The Number of Transits Per Epoch for Transiting Misaligned Circumbinary Planets
Published in MNRAS, 2022
Chen Z., Kipping D.
Abstract
The growing catalog of circumbinary planets strengthens the notion that planets form in a diverse range of conditions across the cosmos. Transiting circumbinary planets yield especially important insights and many examples are now known, in broadly coplanar obits with respect to their binary. Studies of circumbinary disks suggest misaligned transiting examples could also plausibly exist, but their existence would exacerbate the already challenging feat of automatic detection. In this work, we synthesize populations of such planets and consider the number of transits per epoch they produce, forming integer sequences. For isotropic distributions, such sequences will appear foreign to conventional expectation, rarely (~1%) producing the signature double-transits we have come to expect for circumbinaries, instead producing sparse sequences dominated by zero-transit epochs (~80%). Despite their strangeness, we demonstrate that these sequences will be non-random and that the two preceding epochs predict the next to high accuracy.
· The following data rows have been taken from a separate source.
Lemma hd_split_char_append ch a b :
  contains (String ch "") a = false →
  hd "" (split (String ch "") (a +:+ b)) = a +:+ hd "" (split (String ch "") b).
Proof.
  induction a as [|c a IH]; intros Ha; [done |].
  rewrite contains_char_cons in Ha. apply orb_false_iff in Ha as [Hc Ha].
  rewrite append_cons, split_off_separator by (by rewrite prefix_cons, Hc).
  specialize (IH Ha). pose proof (split_nonempty (String ch "") (a +:+ b)).
  destruct (split (String ch "") (a +:+ b)); [done |].
  unfold hd in IH |- *. by rewrite IH, append_cons.
Qed.


(** Gluing the pieces without the separator is [s.replace(sep, '')]. *)
Lemma join_split_from sep skip s : join (split_from sep skip s) = remove_from sep skip s.
Proof.
  revert skip. induction s as [|c s IH]; intros skip; [done |].
  destruct skip as [|k]; simpl split_from; simpl remove_from; [| apply IH].
  destruct (String.prefix sep (String c s)); [apply IH |].
  specialize (IH 0). pose proof (split_from_nonempty sep 0 s).
  destruct (split_from sep 0 s) as [|piece pieces]; [done |].
  rewrite <- IH. reflexivity.
Qed.

Lemma join_split sep s : join (split sep s) = remove sep s.
Proof. apply join_split_from. Qed.

(** The pieces after the first are the pieces of the text after the first
    separator. *)
Lemma split_first sep s :
  sep ≠ "" →
  ∀ piece pieces,
    split sep s = piece :: pieces → pieces ≠ [] →
    ∃ after, s = piece +:+ sep +:+ after ∧ pieces = split sep after.
Proof.
  intros Hsep. induction s as [|c s IH]; intros piece pieces Hs Hne.
  - injection Hs as <- <-. done.
  - destruct (String.prefix sep (String c s)) eqn:Hp.
    + rewrite split_at_separator in Hs by done. injection Hs as <- <-.
      exists (skip_chars (String.length sep) (String c s)). split; [| done].
      by apply prefix_app_drop.
    + rewrite split_off_separator in Hs by done.
      pose proof (split_nonempty sep s).
      destruct (split sep s) as [|piece' pieces'] eqn:Hs'; [done |].
      injection Hs as <- <-.
      destruct (IH piece' pieces' eq_refl Hne) as (after & -> & ->).
      by exists after.
Qed.

End SplitFacts.

(** ** Loops that append one result per element *)

Section for_each_append.
Context {A B : Type} (f : A → result B).

Lemma for_each_append_returned l ys acc :
  Forall2 (λ x y, f x = Returned y) l ys →
  for_each (λ acc x, y ← f x; Returned (acc ++ [y])) acc l = Returned (acc ++ ys).
Proof.
  intros H. revert acc. induction H as [|x y l ys Hx _ IH]; intros acc; simpl.
  - by rewrite app_nil_r.
  - rewrite Hx. change (Returned ?a ≫= ?k) with (k a). cbv beta.
    change (Returned ?a ≫= ?k) with (k a). cbv beta.
    rewrite IH. by rewrite <- app_assoc.
Qed.

Lemma for_each_append_raised e l acc :
  Forall (λ x, (∃ y, f x = Returned y) ∨ f x = Raised e) l →
  Exists (λ x, f x = Raised e) l →
  for_each (λ acc x, y ← f x; Returned (acc ++ [y])) acc l = Raised e.
Proof.
  intros Hall. revert acc.
  induction Hall as [|x l Hx _ IH]; intros acc Hex; [by apply Exists_nil in Hex |].
  simpl. destruct Hx as [[y Hy] | Hx]; [| by rewrite Hx].
  rewrite Hy. change (Returned ?a ≫= ?k) with (k a). cbv beta.
  change (Returned ?a ≫= ?k) with (k a). cbv beta.
  apply IH. apply Exists_cons in Hex as [Hex | Hex]; [congruence | done].
Qed.

Lemma Forall_returned_Forall2 l :
  Forall (λ x, ∃ y, f x = Returned y) l → ∃ ys, Forall2 (λ x y, f x = Returned y) l ys.
Proof.
  induction 1 as [|x l [y Hy] _ [ys IH]]; [by exists [] |].
  exists (y :: ys). by constructor.
Qed.
End for_each_append.

Lemma for_each_append_inv {A B} (f : A → result B) l :
  ∀ acc out,
    for_each (λ acc x, y ← f x; Returned (acc ++ [y])) acc l = Returned out →
    ∃ ys, out = acc ++ ys ∧ Forall2 (λ x y, f x = Returned y) l ys.
Proof.
  induction l as [|x l IH]; intros acc out H; simpl in H.
  - injection H as <-. exists []. by rewrite app_nil_r.
  - destruct (f x) as [y| |] eqn:Hx; [| done | done].
    change (Returned y ≫= ?k) with (k y) in H. cbv beta in H.
    change (Returned ?a ≫= ?k) with (k a) in H. cbv beta in H.
    destruct (IH _ _ H) as (ys & -> & Hys).
    exists (y :: ys). split; [by rewrite <- app_assoc | by constructor].
Qed.

(** ** The record reassembler *)

Module Reassembly.
Import StrFacts.

Lemma merge_step_at_cursor done cur next rest :
  merge_step (at_cursor done cur (next :: rest)) = at_cursor done (cur +:+ next) rest.
Proof.
  unfold merge_step, at_cursor, slice_assign, slice; simpl.
  rewrite take_app_length, drop_app_length, drop_app_ge by lia.
  replace (length done + 2 - length done)%nat with 2%nat by lia.
  simpl. rewrite append_nil_r. f_equal.
  rewrite !length_app. simpl. lia.
Qed.

Lemma index_at_cursor done cur rest :
  index (fm_text (at_cursor done cur rest)) (fm_i (at_cursor done cur rest) + 1)
  = match rest with [] => Raised IndexError | next :: _ => Returned next end.
Proof.
  unfold index, at_cursor; simpl.
  rewrite lookup_app_r by lia.
  replace (length done + 1 - length done)%nat with 1%nat by lia.
  by destruct rest.
Qed.

Lemma inner_loop_S fuel st :
  inner_loop (S fuel) st
  = (next ← index (fm_text st) (fm_i st + 1);
     if is_date_start next
     then Returned (FmState (fm_text st) (fm_length st) (fm_i st + 1))
     else inner_loop fuel (merge_step st)).
Proof. reflexivity. Qed.

Lemma outer_loop_S fuel st :
  outer_loop (S fuel) st
  = if (Z.of_nat (fm_i st) <=? fm_length st)%Z
    then inner_loop (S (length (fm_text st))) st ≫= outer_loop fuel
    else Returned (fm_text st).
Proof. reflexivity. Qed.

Lemma fmap_fmap_cons done cur (r : result (list string)) :
  (app done) <$> (cons cur <$> r) = app (done ++ [cur]) <$> r.
Proof. destruct r; simpl; [| done | done]. unfold fmap, result_fmap. by rewrite <- app_assoc. Qed.

(** The loops agree with [reassemble] once the fuel covers the fragments
    that are left. *)
Lemma loops_reassemble rest :
  ∀ done cur,
    (∀ fuel_i fuel_o, (length rest < fuel_i)%nat → (length rest ≤ fuel_o)%nat →
       (inner_loop fuel_i (at_cursor done cur rest) ≫= outer_loop fuel_o)
       = app done <$> reassemble cur rest true)
    ∧ (∀ fuel_o, (length rest < fuel_o)%nat →
       outer_loop fuel_o (at_cursor done cur rest)
       = app done <$> reassemble cur rest false).
Proof.
  induction rest as [|next rest IH]; intros done cur.
  - split.
    + intros [|fuel_i] fuel_o Hi _; [simpl in Hi; lia |].
      by rewrite inner_loop_S, index_at_cursor.
    + intros [|fuel_o] Ho; [simpl in Ho; lia |].
      rewrite outer_loop_S. simpl. rewrite length_app. simpl.
      destruct (Z.leb_spec (Z.of_nat (length done)) (Z.of_nat (length done + 1) - 2)); [lia | done].
  - assert (∀ fuel_i fuel_o, (length (next :: rest) < fuel_i)%nat →
              (length (next :: rest) ≤ fuel_o)%nat →
              (inner_loop fuel_i (at_cursor done cur (next :: rest)) ≫= outer_loop fuel_o)
              = app done <$> reassemble cur (next :: rest) true) as Hinner.
    { intros [|fuel_i] fuel_o Hi Ho; [simpl in Hi; lia |]. simpl in Hi, Ho.
      rewrite inner_loop_S, index_at_cursor. simpl.
      destruct (is_date_start next) eqn:Hdate.
      - destruct (IH (done ++ [cur]) next) as [_ IHo].
        assert (FmState (done ++ cur :: next :: rest)
                  (Z.of_nat (length (done ++ cur :: next :: rest)) - 2) (length done + 1)
                = at_cursor (done ++ [cur]) next rest) as ->.
        { unfold at_cursor. rewrite <- app_assoc. simpl. f_equal.
          rewrite length_app. simpl. lia. }
        change (outer_loop fuel_o (at_cursor (done ++ [cur]) next rest)
                = app done <$> (cons cur <$> reassemble next rest false)).
        rewrite IHo by lia. by rewrite fmap_fmap_cons.
      - rewrite merge_step_at_cursor.
        destruct (IH done (cur +:+ next)) as [IHi _]. apply IHi; lia. }
    split; [exact Hinner |].
    intros [|fuel_o] Ho; [simpl in Ho; lia |]. simpl in Ho.
    rewrite outer_loop_S.
    destruct (Z.leb_spec (Z.of_nat (fm_i (at_cursor done cur (next :: rest))))
                (fm_length (at_cursor done cur (next :: rest)))) as [_|Hlt].
    + rewrite Hinner; [done | simpl; rewrite length_app; simpl; lia | simpl; lia].
    + simpl in Hlt. rewrite length_app in Hlt. simpl in Hlt. lia.
Qed.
Additionally, we show that even when clustering the transits into grouped epochs, they often appear unphysical if erroneously assuming a single star, due to the missing epochs. Crucially, missing epochs mean highly isotropic populations can trick the observer into assigning the wrong period in up to a quarter of cases, adding further confusion. Finally, we show that the transit sequences encode the inclination distribution and demonstrate a simple inference method that successfully matches the injected truth. Our work highlights how the simple act of flagging transits can be used to provide an initial, vetting-level analysis of misaligned transiting circumbinary planets.